On Friday, July 12, 2019 at 12:39:13 PM UTC-4, duane wrote:
On 12/07/2019 12:13 p.m., Tom Evans wrote:
On 10/07/2019 21:19, Tom Kunich wrote:

I am sure that electronic shifting will get more reliable. But again -
is there any advantage to it? There can't be more than 20 grams weight
advantage to the electronic stuff.


Long term it will probably be cheaper than mechanical.

It simplifies quite a few things. Simpler shifters, no gear cables, no
need for frame additions to route gear cables. The electronic components
will be dirt cheap.


The people I know that have this like it but I haven't heard anyone say
it's a game changer. Well one guy had a crash that mucked up his
derailleur and he was telling me that it was able to adjust itself
enough for him to get home.

My concern was the battery maintenance, given the battery fail mode but
I haven't heard of anyone with issues.
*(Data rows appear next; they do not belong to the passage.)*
(** A token addition picks the key's active window (opening one when there is
    none), adds the tokens to it and nothing else: every row keeps all its
    fields but token_count and last_updated, and the current windows of the
    other horizons are not touched. *)
Lemma updateTokenCount_counts now agentWallet provider model t tokens st :
  windows_wf st ->
  let s := Tracker.updateTokenCount now agentWallet provider model t tokens st in
  let before := active_counts agentWallet provider model t st in
  windows_wf s /\
  tokens_only st s /\
  (exists w',
     Tracker.select_current agentWallet provider model t s = Some w' /\
     counts w' = (fst before, snd before + tokens)) /\
  (forall aw' p' m' t',
     t' <> t ->
     Tracker.select_current aw' p' m' t' s =
     Tracker.select_current aw' p' m' t' st).
Proof.
  intros Hwf. cbn zeta.
  unfold Tracker.updateTokenCount, Tracker.getCurrentWindow, active_counts.
  pose proof (keeps_identity_add_tokens now tokens) as Hf.
  destruct (Tracker.select_current agentWallet provider model t st) as [w0|] eqn:Hsel.
  - destruct (select_current_Some _ _ _ _ _ _ Hsel) as (Hin0 & Hk0 & Ha0).
    split; [now apply update_where_id_wf|]. split; [|split].
    + split; [cbn; lia|].
      eexists _, []. rewrite app_nil_r. split; [reflexivity|]. split; [|constructor].
      apply Forall2_map_same. intros x. apply same_but_tokens_add_tokens.
    + exists (Tracker.add_tokens now tokens w0). split; [|reflexivity].
      apply update_where_id_selected; assumption.
    + intros aw' p' m' t' Hne. apply update_where_id_other_type; try assumption.
      destruct Hk0 as (_ & _ & _ & ->). congruence.
  - pose proof (createWindow_rows now agentWallet provider model t st) as Hrows.
    pose proof (createWindow_wf now agentWallet provider model t st Hwf Hsel)
      as Hwf1.
    pose proof (createWindow_other_type now agentWallet provider model t st)
      as Hother.
    destruct (Tracker.createWindow now agentWallet provider model t st)
      as [nw st1].
    cbn [fst snd] in *.
    destruct Hrows as (Hrows & Hnext & Hid & Hk & Ha & _ & _ & Hc).
    assert (Hin : In nw (rate_limit_windows st1))
      by (rewrite Hrows; apply in_app_iff; right; now left).
    split; [now apply update_where_id_wf|]. split; [|split].
    + split; [cbn; lia|].
      unfold Tracker.update_where_id. cbn. rewrite Hrows, map_app. cbn.
      eexists _, _. split; [reflexivity|]. split.
      * apply Forall2_map_same. intros x. apply same_but_tokens_add_tokens.
      * constructor; [|constructor].
        rewrite Nat.eqb_refl. cbn. split; [lia|].
        unfold counts in Hc. congruence.
    + exists (Tracker.add_tokens now tokens nw). split.
      * apply update_where_id_selected; assumption.
      * unfold counts in *. injection Hc as E1 E2. cbn. now rewrite E1, E2.
    + intros aw' p' m' t' Hne.
      rewrite update_where_id_other_type; try assumption.
      * now apply Hother.
      * destruct Hk as (_ & _ & _ & ->). congruence.
Qed.
(** C3. With the pipeline installed by [load_model], a request that passes
    validation makes one pipeline call; when [seed >= 0] its generator
    argument is the generator torch builds on the device the pipeline was
    loaded on and seeds with exactly [seed]; when [seed < 0] no generator is
    built and the argument is [None]. *)
Theorem generator_follows_seed (w0 w : World) (p : Pipeline) (prompt : str)
    (imgs : list Image) (height width steps : Z) (guidance : float) (seed : Z) :
  outcome load_model w0 = inr p -> pipe w = Some p ->
  blank prompt = false -> imgs <> [] ->
  ((seed >= 0)%Z ->
   forall g0 g, torch_Generator (pipe_device_map p) = inr g0 ->
     manual_seed g0 seed = inr g ->
     calls_after (text_to_image prompt height width steps guidance seed) w
     = calls w ++ [text_args prompt height width steps guidance (Some g)]
     /\ calls_after (image_to_image (Some imgs) prompt height width steps
                       guidance seed) w
        = calls w ++ [image_args imgs prompt height width steps guidance (Some g)])
  /\ ((seed < 0)%Z ->
      calls_after (text_to_image prompt height width steps guidance seed) w
      = calls w ++ [text_args prompt height width steps guidance None]
      /\ calls_after (image_to_image (Some imgs) prompt height width steps
                        guidance seed) w
         = calls w ++ [image_args imgs prompt height width steps guidance None]).
Proof.
  intros Hl Hp Hb Hne. rewrite (load_model_device _ Hl). split.
  - intros Hs g0 g H0 Hg.
    pose proof (make_generator_seeded w Hs H0 Hg) as Hm. split.
    + apply (@text_to_image_calls L prompt height width steps guidance seed w p _ Hb Hp Hm).
    + apply (@image_to_image_calls L imgs prompt height width steps guidance seed w p _ Hne Hb Hp Hm).
  - intros Hs. pose proof (make_generator_unseeded w Hs) as Hm. split.
    + apply (@text_to_image_calls L prompt height width steps guidance seed w p _ Hb Hp Hm).
    + apply (@image_to_image_calls L imgs prompt height width steps guidance seed w p _ Hne Hb Hp Hm).
Qed.

(** C4. The declared defaults: a text-to-image body with only a prompt
    becomes the request (1024, 1152, 50, 1.5, 42); an image-to-image form
    with only files and a prompt becomes the call (1056, 1024, 50, 1.5,
    42). *)
Theorem declared_defaults (prompt : str) (files : list UploadFile) :
  TextToImageRequest_of_body
    {| body_prompt := prompt; body_height := None; body_width := None;
       body_num_inference_steps := None; body_guidance_scale := None;
       body_seed := None |}
  = {| prompt := prompt; height := 1024; width := 1152;
       num_inference_steps := 50; guidance_scale := 1.5; seed := 42 |}
  /\ ImageToImageArgs_of_form
       {| form_files := files; form_prompt := prompt; form_height := None;
          form_width := None; form_num_inference_steps := None;
          form_guidance_scale := None; form_seed := None |}
     = {| arg_files := files; arg_prompt := prompt; arg_height := 1056;
          arg_width := 1024; arg_num_inference_steps := 50;
          arg_guidance_scale := 1.5; arg_seed := 42 |}.
Proof.
  split; reflexivity.
Qed.

Lemma reraised_structured {A} (e : PyExc) :
  exists status detail,
    (inl (reraised e) : Result A) = inl (HTTPException status detail).
Proof.
  unfold reraised. destruct e; simpl; eauto.
Qed.

(** [image_to_image] adds no call to the history, or exactly one, whose
    [image] argument is the list it was given. *)
Lemma image_to_image_calls_cases imgs prompt height width steps guidance seed w :
  let m := image_to_image (Some imgs) prompt height width steps guidance seed in
  calls_after m w = calls w
  \/ exists g, calls_after m w
               = calls w ++ [image_args imgs prompt height width steps guidance g].
Proof.
  intros m. unfold m, calls_after.
  destruct imgs as [|i0 imgs].
  { left. rewrite image_to_image_no_image by reflexivity. reflexivity. }
  destruct (blank prompt) eqn:Hb.
  { left. rewrite image_to_image_blank by (reflexivity || assumption). reflexivity. }
  destruct (pipe w) as [p|] eqn:Hp.
  2: { left. rewrite image_to_image_not_loaded by (reflexivity || assumption).
       reflexivity. }
  destruct (outcome (make_generator seed) w) as [e|g] eqn:Hg.
  { left. rewrite (@image_to_image_no_generator L (Some (i0 :: imgs)) prompt height
                     width steps guidance seed w p e) by (reflexivity || assumption).
    reflexivity. }
  right. exists g.
  apply (@image_to_image_calls L (i0 :: imgs) prompt height width steps guidance
           seed w p g); (discriminate || assumption).
Qed.
(** * The "various readers" TensorFlow notebook of DALI

    A shallow embedding of the code cells of
    [docs/examples/frameworks/tensorflow/tensorflow-various-readers.ipynb]:
    the path set-up, the index-file generation, the pipeline classes and the
    self-test loop.  The DALI operators, the TensorFlow session and the
    [tfrecord2idx] script are external: operators are kept as the class name
    and keyword arguments they are constructed with, the graph a pipeline
    defines as the term built by [define_graph], and what the session and the
    script do is taken as a parameter of the development. *)

From Stdlib Require Import ZArith QArith Qround String Ascii List Lia DecimalString.
From stdpp Require Import base gmap strings list.
Import ListNotations.

Set Warnings "-register-all".

Local Open Scope string_scope.
Local Open Scope list_scope.
Local Open Scope Z_scope.

(** ** Python values appearing as keyword arguments *)

Module Py.

Inductive pyval :=
| PStr (s : string)
| PInt (z : Z)
| PFloat (q : Q)
| PBool (b : bool)
| PConst (qualname : string)
| PTuple (items : list pyval)
| PList (items : list pyval)
| PDict (items : list (string * pyval))
| PCall (callee : string) (args : list pyval).

(** [d[key]] on a dict literal: the last binding of a key wins, here keys
    are distinct so the first match is the binding. *)
Fixpoint assoc {A} (key : string) (items : list (string * A)) : option A :=
  match items with
  | [] => None
  | (k, v) :: rest => if String.eqb k key then Some v else assoc key rest
  end.

Definition keys {A} (items : list (string * A)) : list string :=
  map fst items.

(** [s.startswith('/')] and [s.endswith('/')] *)
Definition startswith_sep (s : string) : bool :=
  match s with
  | String c _ => Ascii.eqb c "/"
  | EmptyString => false
  end.

Fixpoint endswith_sep (s : string) : bool :=
  match s with
  | EmptyString => false
  | String c EmptyString => Ascii.eqb c "/"
  | String _ rest => endswith_sep rest
  end.

(** One round of the loop of [posixpath.join]. *)
Definition join_step (path b : string) : string :=
  if startswith_sep b then b
  else if (String.eqb path "" || endswith_sep path)%bool then String.append path b
  else String.append path (String.append "/" b).

(** [os.path.join(a, *p)] *)
Definition os_path_join (a : string) (p : list string) : string :=
  fold_left join_step p a.

(** [range(n)] *)
Definition range (n : Z) : list Z :=
  map Z.of_nat (seq 0 (Z.to_nat n)).

(** ['%i' % d] *)
Definition format_int (d : Z) : string :=
  NilZero.string_of_int (Z.to_int d).

End Py.

(** ** numpy scalars and the element-wise operations of the label checks *)

Module Np.

(** An array element: a finite number, an infinity or a NaN (the last
    three only for a floating-point dtype). *)
Inductive scalar :=
| Fin (q : Q)
| PosInf
| NegInf
| NaN.

Definition array := list scalar.

(** [np.mod(x, 1)]: the remainder with the sign of the divisor, NaN when
    [x] is not finite.  The value is the exact one; the rounded result of a
    floating-point dtype is zero exactly when the exact one is. *)
Definition mod1 (x : scalar) : scalar :=
  match x with
  | Fin q => Fin (q - inject_Z (Qfloor q))
  | _ => NaN
  end.

(** [np.equal(x, z)], [x >= z] and [x <= z] against an integer [z]; any
    comparison with NaN is false. *)
Definition equal (x : scalar) (z : Z) : bool :=
  match x with
  | Fin q => Qeq_bool q (inject_Z z)
  | _ => false
  end.

Definition ge (x : scalar) (z : Z) : bool :=
  match x with
  | Fin q => Qle_bool (inject_Z z) q
  | PosInf => true
  | NegInf | NaN => false
  end.

Definition le (x : scalar) (z : Z) : bool :=
  match x with
  | Fin q => Qle_bool q (inject_Z z)
  | NegInf => true
  | PosInf | NaN => false
  end.

(** [.all()] of a boolean array *)
Definition all (bs : list bool) : bool := forallb (fun b => b) bs.

End Np.

(** ** Operators, pipeline objects and the graphs they define *)

Import Py.

(** An operator instance of [nvidia.dali.ops]: the class that was called and
    the keyword arguments of the call. *)
Record operator := Op {
  op_class : string;
  op_kwargs : list (string * pyval)
}.

(** The dataflow term built by calling operators inside [define_graph]. *)
Inductive selector :=
| Idx (i : nat)
| Key (k : string).

Inductive edge :=
| Apply (op : operator) (inputs : list edge) (kwargs : list (string * edge))
| Const (v : pyval)
| Item (outputs : edge) (sel : selector)
| Gpu (e : edge).

(** The four reader pipeline classes of the notebook. *)
Inductive pipe_kind :=
| MXNetReaderPipeline
| CaffeReadPipeline
| FileReadPipeline
| TFRecordPipeline.

(** [cls.__name__] *)
Definition __name__ (k : pipe_kind) : string :=
  match k with
  | MXNetReaderPipeline => "MXNetReaderPipeline"
  | CaffeReadPipeline => "CaffeReadPipeline"
  | FileReadPipeline => "FileReadPipeline"
  | TFRecordPipeline => "TFRecordPipeline"
  end.

(** The state [Pipeline.__init__] is given by [CommonPipeline.__init__]. *)
Record PipelineObj := {
  batch_size : Z;
  num_threads : Z;
  device_id : Z
}.

(** An instance of [CommonPipeline]: the base state and the five operators
    its [__init__] stores. *)
Record CommonPipelineObj := {
  base : PipelineObj;
  decode : operator;
  resize : operator;
  cmn : operator;
  uniform : operator;
  resize_rng : operator
}.

(** An instance of one of the four subclasses: the inherited part, the
    class and the reader stored in [self.input]. *)
Record ReaderPipelineObj := {
  common : CommonPipelineObj;
  kind : pipe_kind;
  input : operator
}.

(** The globals of the first code cell that depend on the environment. *)
Record globals := {
  test_data_root : string;
  db_folder : string;
  lmdb_folder : string;
  tfrecord : string
}.

(** The globals of the first code cell that are literals. *)
Definition image_dir : string := "../../data/images".
Definition tfrecord_idx : string := "idx_files/train.idx".
Definition tfrecord2idx_script : string := "tfrecord2idx".
Definition N : Z := 8.
Definition BATCH_SIZE : Z := 128.
Definition ITERATIONS : Z := 32.
Definition IMAGE_SIZE : Z := 3.

Definition mk_globals (root : string) : globals := {|
  test_data_root := root;
  db_folder := os_path_join root ["db"; "recordio/"];
  lmdb_folder := os_path_join root ["db"; "lmdb"];
  tfrecord := os_path_join root ["db"; "tfrecord"; "train"]
|}.

Definition Pipeline__init__ (batch_size num_threads device_id : Z) : PipelineObj :=
  {| batch_size := batch_size; num_threads := num_threads; device_id := device_id |}.

Definition CommonPipeline__init__ (batch_size num_threads device_id : Z)
  : CommonPipelineObj := {|
  base := Pipeline__init__ batch_size num_threads device_id;
  decode := Op "ImageDecoder"
              [("device", PStr "mixed"); ("output_type", PConst "types.RGB")];
  resize := Op "Resize"
              [("device", PStr "gpu"); ("interp_type", PConst "types.INTERP_LINEAR")];
  cmn := Op "CropMirrorNormalize"
           [("device", PStr "gpu");
            ("dtype", PConst "types.FLOAT");
            ("crop", PTuple [PInt 227; PInt 227]);
            ("mean", PList [PFloat 128; PFloat 128; PFloat 128]);
            ("std", PList [PFloat 1; PFloat 1; PFloat 1])];
  uniform := Op "Uniform" [("range", PTuple [PFloat 0; PFloat 1])];
  resize_rng := Op "Uniform" [("range", PTuple [PInt 256; PInt 480])]
|}.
Charges don't seem to be
required very often.

I agree that this will probably become standard at some point. One of
my friends that have this only have it because it came on a bike she
bought. And this was an entry level Tarmac. Not that expensive of a bike.


My concern is that unlike mechanical systems, electronics are a black box. I can
look at a conventional derailleur system and figure out what's wrong with it.
Usually I can fix it with very simple tools, even out on the road.

I can't do that with my cell phone, my TV or even my TV remote, my CD player,
etc. They're reliable, but when they're not, they usually need replacement. I
wouldn't want that to happen to my shifters when I was 30 miles from home.